Trinity cut him off, "I don't care about names, remember?"

After Wonka led the poompalions away, a large pink boat shaped like a sea horse rowed by more poompalions, came up the delicious river. The poompalions

started doing odd motions with their hands, then they started laughing.

"All aboard!" Wonka said. Everyone bored the pink boat. Except Augustus of course! Strangely Mrs. Gloop was boarding the boat as well. Neo sat next to Trinity. Mouse sat on the top of a tree.

"Wait for me!" He yelled.

"Faster!" Wonka told the poompalions. The boat raced away into a tunnel going high speed. Neo, and Trinity kept a straight face the whole time, while everyone else screamed, including the poompalions.

"Daddy, I want a chocolate river and a high speed boat!" Were the only words that were spoken the whole ride.

Finally, the boat came to a stop by three doors. One said: whipped cream another said: inventing room and the last one said: hair cream.

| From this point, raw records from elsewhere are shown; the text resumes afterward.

(* ===== verification/GatewayUploads.v ===== *)
(** * Uploads in pieces (internal/gateway/multipart.go, resumable.go and their cleanups)

    Multipart uploads keep their parts as files of a directory per upload,
    resumable uploads append to one file per session.  Both directories are in
    the tree of the gateway's state; paths are joined from the upload id as the
    request gives it.  Outcomes of system calls, clock readings and UUIDs are
    arguments; a handler's writes to one file are one step. *)

From S2P Require Import Prelude GoIO GoStrings GoText GoFloat GoJson Bolt CryptoLib Coordinator Cache.
From S2P Require Import Integrity MetadataStore Storage GatewayHttp GatewayCore GatewayObjects.
From Stdlib Require Import Ascii String.
From stdpp Require Import base list strings gmap sorting pretty.

#[local] Open Scope Z_scope.

(** ** Files *)

(** [os.Create] or [os.OpenFile] for appending: a directory cannot be opened. *)
Definition openForWrite (io : ioFail) (p : path) (t : tree) : res unit :=
  match stat t p with
  | Found Dir => Err (pathErr "open" p "is a directory")
  | NotDir => Err (pathErr "open" p "not a directory")
  | _ => orIO io (Ok tt)
  end.

Definition tempOf (p : path) : path := parent p ++ [default ""%string (last p) +:+ ".tmp"]%string.
(** The body into a temporary file next to [full], then renamed. *)
Definition writePart (io : putIO) (full : path) (body : stream) (t : tree) : tree * res Z :=
  let '(t, r) := MkdirAll (pio_mkdir io) (parent full) t in
  match wrapErr "failed to create upload directory" r ≫= fun _ =>
        wrapErr "failed to create part file" (openForWrite (pio_create io) (tempOf full) t) ≫= fun _ =>
        wrapErr "failed to write part data" (orIO (pio_copy io) (orIO (sr_err body) (Ok tt))) ≫= fun _ =>
        wrapErr "failed to sync part file" (orIO (pio_sync io) (Ok tt)) with
  | Ok _ => let '(t, r) := renameTemp (pio_rename io) full (sr_data body) t in
            (t, (fun _ => Z.of_nat (length (sr_data body))) <$> wrapErr "failed to finalize part file" r)
  | Err e => (t, Err e)
  | Panic w => (t, Panic w)
  end.

Definition filesBelow (dir : path) (t : tree) : list path :=
  fst <$> filter (fun x => below dir x.1 && isFile x.2 = true) (merge_sort path_le (map_to_list t)).
Fixpoint removeAll (io : path -> ioFail) (ps : list path) (t : tree) : tree * list string :=
  match ps with
  | [] => (t, [])
  | p :: ps =>
    let '(t, r) := removePath (io p) p t in
    let '(t, es) := removeAll io ps t in
    (t, match r with Err e => ("failed to remove part file " +:+ pathText p +:+ ": " +:+ e)%string :: es | _ => es end)
  end.
(** [cleanupParts]: every file below the directory, then the directory; the
    errors that it joins. *)
Definition cleanupFiles (io : path -> ioFail) (dir : path) (t : tree) : tree * list string :=
  match stat t dir with
  | NotExist => (t, [])
  | NotDir => (t, ["failed to stat upload dir " +:+ pathText dir]%string)
  | Found _ =>
    let '(t, es) := removeAll io (filesBelow dir t) t in
    let '(t, r) := removePath (io dir) dir t in
    (t, es ++ match r with Err e => ["failed to remove upload dir " +:+ pathText dir +:+ ": " +:+ e]%string
                        | _ => [] end)
  end.
(** An upload under a data key and one under a customer's key of 32 ones. *)
Definition customer : list (string * string) :=
  [(hAlgorithm, "AES256"%string); (hKey, encode64 (repeat 1 32)); (hKeyMD5, encode64 [1])].
Definition enciphered (h : list (string * string)) : Gateway (B := FileBackend) * reply := run (put "e1" h one) sealing.
Lemma encrypted_uploads_use_zero_key_witness :
  (exists nonce, served "bkt" "k" (enciphered []).1 = Some (encStream (zeros 32) nonce 0 one)) /\
  (exists nonce, served "bkt" "k" (enciphered customer).1 = Some (encStream (zeros 32) nonce 0 one)) /\
  (statusOf (enciphered []).2, statusOf (enciphered customer).2) = (200, 200).
Proof.
  assert (statusOf (enciphered []).2 = 200 /\ statusOf (enciphered customer).2 = 200) as [S1 S2] by (split; by vm_compute).
  split; [|split; [|by rewrite S1, S2]].
  - destruct (encrypted_uploads_use_zero_key cfg owner (putEnv "e1") (withHeaders "PUT" []) 3 (streamOf one) "bkt" "k"
      sealing (enciphered []).1 (enciphered []).2 Demo.start) as (m & nonce & _ & _ & _ & A);
      [apply surjective_pairing|exact S1|reflexivity|vm_compute; by repeat split|apply tiersOk0|reflexivity|reflexivity
      |unfold one; simpl; lia|by right|exists nonce; exact A].
  - destruct (encrypted_uploads_use_zero_key cfg owner (putEnv "e1") (withHeaders "PUT" customer) 3 (streamOf one)
      "bkt" "k" sealing (enciphered customer).1 (enciphered customer).2 Demo.start) as (m & nonce & _ & _ & _ & A);
      [apply surjective_pairing|exact S2|reflexivity|vm_compute; by repeat split|apply tiersOk0|reflexivity|reflexivity
      |unfold one; simpl; lia|by right|exists nonce; exact A].
Defined.
(** Which a reader of the store deciphers with zeros, without the customer's key. *)
Example reading_without_the_key :
  match ts_Get calm "bkt" "k" TierHot (g_store (enciphered customer).1) with
  | Ok d => drain (decRead 8 (<[0%nat := zeros 32]> ∅)) Demo.bufs
              (newStreamingDecryptReader (newReader (sr_data d)) 0 [1; 2; 3; 0; 0; 0; 0; 0; 0; 0; 0; 0]) []
  | _ => None
  end = Some (Ok one).
Proof. vm_compute. reflexivity. Qed.
Record InvertedIndex := mkIndex {
  ix_db : bucket bytes; ix_segments : SegmentManager; ix_scorer : BM25Scorer; ix_docs : gmap Z DocInfo;
  ix_termDF : gmap string Z; ix_closed : bool; ix_maxDocs : Z; ix_evictList : list Z;
  ix_indexSize : Z; ix_maxIndexSize : Z }.
Definition with_segments sm ix := mkIndex (ix_db ix) sm (ix_scorer ix) (ix_docs ix) (ix_termDF ix)
  (ix_closed ix) (ix_maxDocs ix) (ix_evictList ix) (ix_indexSize ix) (ix_maxIndexSize ix).
Definition with_scorer s ix := mkIndex (ix_db ix) (ix_segments ix) s (ix_docs ix) (ix_termDF ix)
  (ix_closed ix) (ix_maxDocs ix) (ix_evictList ix) (ix_indexSize ix) (ix_maxIndexSize ix).
Definition with_docs docs evict ix := mkIndex (ix_db ix) (ix_segments ix) (ix_scorer ix) docs (ix_termDF ix)
  (ix_closed ix) (ix_maxDocs ix) evict (ix_indexSize ix) (ix_maxIndexSize ix).
Definition with_termDF df ix := mkIndex (ix_db ix) (ix_segments ix) (ix_scorer ix) (ix_docs ix) df
  (ix_closed ix) (ix_maxDocs ix) (ix_evictList ix) (ix_indexSize ix) (ix_maxIndexSize ix).
Definition with_db db ix := mkIndex db (ix_segments ix) (ix_scorer ix) (ix_docs ix) (ix_termDF ix)
  (ix_closed ix) (ix_maxDocs ix) (ix_evictList ix) (ix_indexSize ix) (ix_maxIndexSize ix).
Definition with_maxDocs n ix := mkIndex (ix_db ix) (ix_segments ix) (ix_scorer ix) (ix_docs ix) (ix_termDF ix)
  (ix_closed ix) n (ix_evictList ix) (ix_indexSize ix) (ix_maxIndexSize ix).
Definition with_quota size maxSize ix := mkIndex (ix_db ix) (ix_segments ix) (ix_scorer ix) (ix_docs ix)
  (ix_termDF ix) (ix_closed ix) (ix_maxDocs ix) (ix_evictList ix) size maxSize.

"Whats in that one?" Trinity asked Wonka, cocking her head towards "hair cream".

"Ohhh... nothing." Wonka responded.

"Neo! Hes acting all secretive about "Hair cream. Hes probably hiding Smith in there! Lets go!" Trinity said to Neo. They jumped out of the boat and headed in the room, "Hair cream".


	5. Chapter 5

The duo looked around the vast chamber full of brightly colored cans.

"Hair cream." They both said at once looking at each other.

Their were so many cans of cream that even David Tennant would be impressed.

"You go that way," Trinity said cocking her head towards some yellow cans labeled, "Waxy Wonders," "and I'll go that way," She said again, this time cocking her head towards some dark blue cans marked, "Big Blue Due".

As the One was heading towards "Waxy Wonders", he saw one of the cans move one one hundredth of a millimeter. He tore out a pair of guns the size of the globe, and shot the cream until it made one an enormous explosion!

"Waaaaug! Neo!? Even though I knew that would happen, you scared the bejesus out of me!" The Oracle said, as she stepped out of a pile of wax, carrying a variety of candy.

Trinity stalked over, "Whats going on? Did you get Smith? Huh? Oracle? What the hell are you doing here!?"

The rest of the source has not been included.